(** X8. Under a limit with no free wheeling, the dispatch loop, the loops
    over the special torrents and both phases never write an allowed rate:
    [CalculateBandwidth] is [make_it_so] over the whole working set, run on
    a heap whose allowed rates, for both directions, are those of the
    call.  In particular, when [make_it_so] raises on its first torrent no
    allowed rate has changed. *)
Theorem allowed_rates_are_written_by_make_it_so_only
    (getter : Download -> option Q) (rm : RateManager) (dir : direction)
    (h : heap) :
  ~ MaxRate rm dir == 0 ->
  free_wheeling rm dir = false ->
  CalculateBandwidth getter rm dir h
  = make_it_so getter dir (workingset rm dir) (regulated rm dir h)
  /\ (forall d, max_speed (regulated rm dir h d) = max_speed (h d))
  /\ (forall d ds ws,
        workingset rm dir = (d, ds) :: ws ->
        getter (regulated rm dir h d) = None ->
        forall d', max_speed (state_of (CalculateBandwidth getter rm dir h) d')
                   = max_speed (h d')).
Proof.
  intros Hcap Hfree.
  pose proof (CalculateBandwidth_regulated getter rm dir h Hcap Hfree) as Hpath.
  split; [exact Hpath|]. split; [apply same_allowed_regulated|].
  intros d ds ws Hws Hnone d'. rewrite Hpath, Hws. cbn [make_it_so].
  rewrite Hnone. cbn [state_of]. apply same_allowed_regulated.
Qed.

Lemma allowed_rates_are_written_by_make_it_so_only_witness :
  ~ MaxRate busy_manager DOWNLOAD == 0
  /\ free_wheeling busy_manager DOWNLOAD = false
  /\ workingset busy_manager DOWNLOAD = [(1%nat, busy_state)]
  /\ keyed_getter (regulated busy_manager DOWNLOAD busy_heap 1%nat) = None
  /\ max_speed (state_of (CalculateBandwidth keyed_getter busy_manager DOWNLOAD
                            busy_heap) 1%nat)
     = max_speed (busy_heap 1%nat).
Proof.
  assert (Hcap : ~ MaxRate busy_manager DOWNLOAD == 0)
    by (vm_compute; discriminate).
  assert (Hfree : free_wheeling busy_manager DOWNLOAD = false)
    by (vm_compute; reflexivity).
  assert (Hnone : keyed_getter (regulated busy_manager DOWNLOAD busy_heap 1%nat)
                  = None) by reflexivity.
  split; [exact Hcap|]. split; [exact Hfree|]. split; [exact busy_workingset|].
  split; [exact Hnone|].
  exact (proj2 (proj2 (allowed_rates_are_written_by_make_it_so_only keyed_getter
                         busy_manager DOWNLOAD busy_heap Hcap Hfree))
           1%nat busy_state [] busy_workingset Hnone 1%nat).
Defined.

(** X9. Under a limit with no free wheeling, with a getter that answers any
    argument other than [UPLOAD] with the download rate, and a working set
    of distinct Downloads: [CalculateBandwidth] returns, and every torrent of
    the working set is allowed, for the direction computed, its desired
    download rate.  For [DOWNLOAD] that is the rate just computed; for
    [UPLOAD] it is the desired download rate of the call, which the
    computation has not touched, so the desired upload rates it computed do
    not reach the allowed upload rates. *)
Theorem regulated_allowed_rate_is_desired_download_rate (rm : RateManager)
    (dir : direction) (h : heap) :
  NoDup (map fst (workingset rm dir)) ->
  ~ MaxRate rm dir == 0 ->
  free_wheeling rm dir = false ->
  exists h',
    CalculateBandwidth upload_or_else_getter rm dir h = Returns h'
    /\ (forall d ds, (d, ds) ∈ workingset rm dir ->
          max_speed (h' d) dir = max_desired_speed (h' d) DOWNLOAD)
    /\ (dir = UPLOAD ->
        forall d, max_desired_speed (h' d) DOWNLOAD
                  = max_desired_speed (h d) DOWNLOAD).
Proof.
  intros Hnd Hcap Hfree.
  pose proof (CalculateBandwidth_regulated upload_or_else_getter rm dir h Hcap
                Hfree) as Hpath.
  assert (Htotal : forall c, upload_or_else_getter c <> None) by discriminate.
  pose proof (CalculateBandwidth_total upload_or_else_getter rm dir h Htotal)
    as Hret.
  destruct (CalculateBandwidth upload_or_else_getter rm dir h) as [h'|h'] eqn:E;
    [|discriminate].
  exists h'. split; [reflexivity|].
  symmetry in Hpath.
  destruct (make_it_so_returns upload_or_else_getter dir (workingset rm dir)
              (regulated rm dir h) h' Hnd Hpath) as [Hread Hdes].
  split.
  - intros d ds Hin. destruct (Hread d ds Hin) as [Hget _].
    unfold upload_or_else_getter in Hget. injection Hget as Hget.
    now rewrite Hdes, Hget.
  - intros -> d. rewrite Hdes.
    destruct (only_changes_regulated rm UPLOAD h d) as [_ Hother].
    now apply (Hother DOWNLOAD).
Qed.

Lemma regulated_allowed_rate_is_desired_download_rate_witness :
  NoDup (map fst (workingset crowded_manager DOWNLOAD))
  /\ ~ MaxRate crowded_manager DOWNLOAD == 0
  /\ free_wheeling crowded_manager DOWNLOAD = false
  /\ exists h',
      CalculateBandwidth upload_or_else_getter crowded_manager DOWNLOAD
        crowded_heap = Returns h'
      /\ (forall d ds, (d, ds) ∈ workingset crowded_manager DOWNLOAD ->
            max_speed (h' d) DOWNLOAD = max_desired_speed (h' d) DOWNLOAD)
      /\ (DOWNLOAD = UPLOAD ->
          forall d, max_desired_speed (h' d) DOWNLOAD
                    = max_desired_speed (crowded_heap d) DOWNLOAD).
Proof.
  assert (Hnd : NoDup (map fst (workingset crowded_manager DOWNLOAD))).
  { apply (bool_decide_unpack _). vm_compute. reflexivity. }
  assert (Hcap : ~ MaxRate crowded_manager DOWNLOAD == 0)
    by (vm_compute; discriminate).
  assert (Hfree : free_wheeling crowded_manager DOWNLOAD = false)
    by (vm_compute; reflexivity).
  split; [exact Hnd|]. split; [exact Hcap|]. split; [exact Hfree|].
  exact (regulated_allowed_rate_is_desired_download_rate crowded_manager DOWNLOAD
           crowded_heap Hnd Hcap Hfree).
Defined.

(** ** Torrents outside the pool *)

Lemma workingset_outcome prio rm dir h d ds o :
  NoDup (map fst (workingset rm dir)) ->
  (d, ds) ∈ workingset rm dir ->
  d ∈ map fst (bucket (snd (dispatch prio rm dir (workingset rm dir) h)) o) ->
  dispatch_of prio rm dir (h d) ds = o.
Proof.
  intros Hnd Hin Hd. rewrite dispatch_bucket in Hd by done.
  apply elem_of_idents_inv in Hd as [ds' Hd].
  apply elem_of_dispatched_to in Hd as (Hin' & Ho & _).
  now rewrite (NoDup_idents_eq _ d ds ds' Hnd Hin Hin').
Qed.

(** The cell of a torrent of the working set that is in neither
    [toberaised] nor [nottobechanged], when [make_it_so] is reached: what
    the dispatch loop and the loop of its own list, if any, made of it. *)
Lemma regulated_outside_pool rm dir h d ds :
  NoDup (map fst (workingset rm dir)) ->
  (d, ds) ∈ workingset rm dir ->
  dispatch_of prioritizelocal rm dir (h d) ds <> ToBeRaised ->
  dispatch_of prioritizelocal rm dir (h d) ds <> NotToBeChanged ->
  regulated rm dir h d
  = match dispatch_of prioritizelocal rm dir (h d) ds with
    | ToBeRaisedInPriority => raise_in_priority_cell rm dir ds (h d)
    | ToBeLowered => lower_cell rm dir ds (h d)
    | _ => dispatch_cell prioritizelocal dir ds (h d)
    end.
Proof.
  intros Hnd Hin Hnr Hnc. unfold regulated.
  pose proof (dispatch_heap prioritizelocal rm dir (workingset rm dir) h) as Hh1.
  pose proof (fun o => dispatch_bucket prioritizelocal rm dir (workingset rm dir)
                         h o Hnd) as Hb.
  pose proof (fun o => workingset_outcome prioritizelocal rm dir h d ds o Hnd Hin)
    as Hout.
  pose proof (dispatch_never_local rm dir (workingset rm dir) h) as Hloc.
  destruct (dispatch prioritizelocal rm dir (workingset rm dir) h) as [h1 b].
  cbn [fst snd] in Hh1, Hb, Hout, Hloc.
  pose proof (special_torrents_heap rm dir b h1) as Hs.
  destruct (special_torrents rm dir b h1) as [h4 available]. cbn [fst] in Hs.
  assert (Hpool : d ∉ map fst (toberaised b ++ nottobechanged b)).
  { rewrite map_app. intros [Hd|Hd]%elem_of_app.
    - now apply Hnr, (Hout ToBeRaised).
    - now apply Hnc, (Hout NotToBeChanged). }
  assert (Hh4 : h4 d
    = match dispatch_of prioritizelocal rm dir (h d) ds with
      | ToBeRaisedInPriority => raise_in_priority_cell rm dir ds (h d)
      | ToBeLowered => lower_cell rm dir ds (h d)
      | _ => dispatch_cell prioritizelocal dir ds (h d)
      end).
  { rewrite Hs, Hloc. cbn [fold_left].
    assert (Hh1d : h1 d = dispatch_cell prioritizelocal dir ds (h d)).
    { rewrite Hh1. now apply (fold_cellwise_in _ _ _ _ d ds
                                (dispatch_step_cellwise prioritizelocal rm dir)). }
    assert (Hkeep : forall o, listed o = true ->
              dispatch_of prioritizelocal rm dir (h d) ds = o ->
              dispatch_cell prioritizelocal dir ds (h d) = h d).
    { intros o Hl Ho. apply (dispatch_cell_listed prioritizelocal rm).
      now rewrite Ho. }
    assert (Hmem : forall o, listed o = true ->
              dispatch_of prioritizelocal rm dir (h d) ds = o ->
              (d, ds) ∈ bucket b o).
    { intros o Hl Ho. rewrite (Hb o). now apply elem_of_dispatched_to. }
    assert (Hbnd : forall o, NoDup (map fst (bucket b o))).
    { intros o. rewrite (Hb o). now apply dispatched_to_NoDup. }
    destruct (dispatch_of prioritizelocal rm dir (h d) ds) eqn:Ho.
    all: try (rewrite (fold_cellwise_other _ _ _ _ d (lower_step_cellwise rm dir))
                by (intros Hd; apply (Hout ToBeLowered) in Hd; discriminate);
              rewrite (fold_cellwise_other _ _ _ _ d
                         (raise_in_priority_step_cellwise rm dir))
                by (intros Hd; apply (Hout ToBeRaisedInPriority) in Hd;
                    discriminate);
              exact Hh1d).
    - rewrite (fold_cellwise_in _ _ _ _ d ds (lower_step_cellwise rm dir));
        [|apply (Hbnd ToBeLowered)|now apply (Hmem ToBeLowered)].
      rewrite (fold_cellwise_other _ _ _ _ d
                 (raise_in_priority_step_cellwise rm dir))
        by (intros Hd; apply (Hout ToBeRaisedInPriority) in Hd; discriminate).
      now rewrite Hh1d, (Hkeep ToBeLowered).
    - rewrite (fold_cellwise_other _ _ _ _ d (lower_step_cellwise rm dir))
        by (intros Hd; apply (Hout ToBeLowered) in Hd; discriminate).
      rewrite (fold_cellwise_in _ _ _ _ d ds
                 (raise_in_priority_step_cellwise rm dir));
        [|apply (Hbnd ToBeRaisedInPriority)
         |now apply (Hmem ToBeRaisedInPriority)].
      now rewrite Hh1d, (Hkeep ToBeRaisedInPriority). }
  rewrite <- Hh4.
  destruct (toberaised b) as [|tr l] eqn:Htbr; [reflexivity|].
  rewrite <- Htbr in *.
  destruct (Qltb 0 available).
  - destruct (only_changes_phase1 rm dir (toberaised b) available h4 d) as [Hp _].
    apply Hp. intros Hd. apply Hpool. rewrite map_app, elem_of_app. now left.
  - destruct (only_changes_phase2 rm dir b available h4 d) as [Hp _].
    now apply Hp.
Qed.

#### [ACTIVITY]
Go through the material above and report each line containing "Under".

#### [RESPONSE AREA]
(** X8. Under a limit with no free wheeling, the dispatch loop, the loops
(** X9. Under a limit with no free wheeling, with a getter that answers any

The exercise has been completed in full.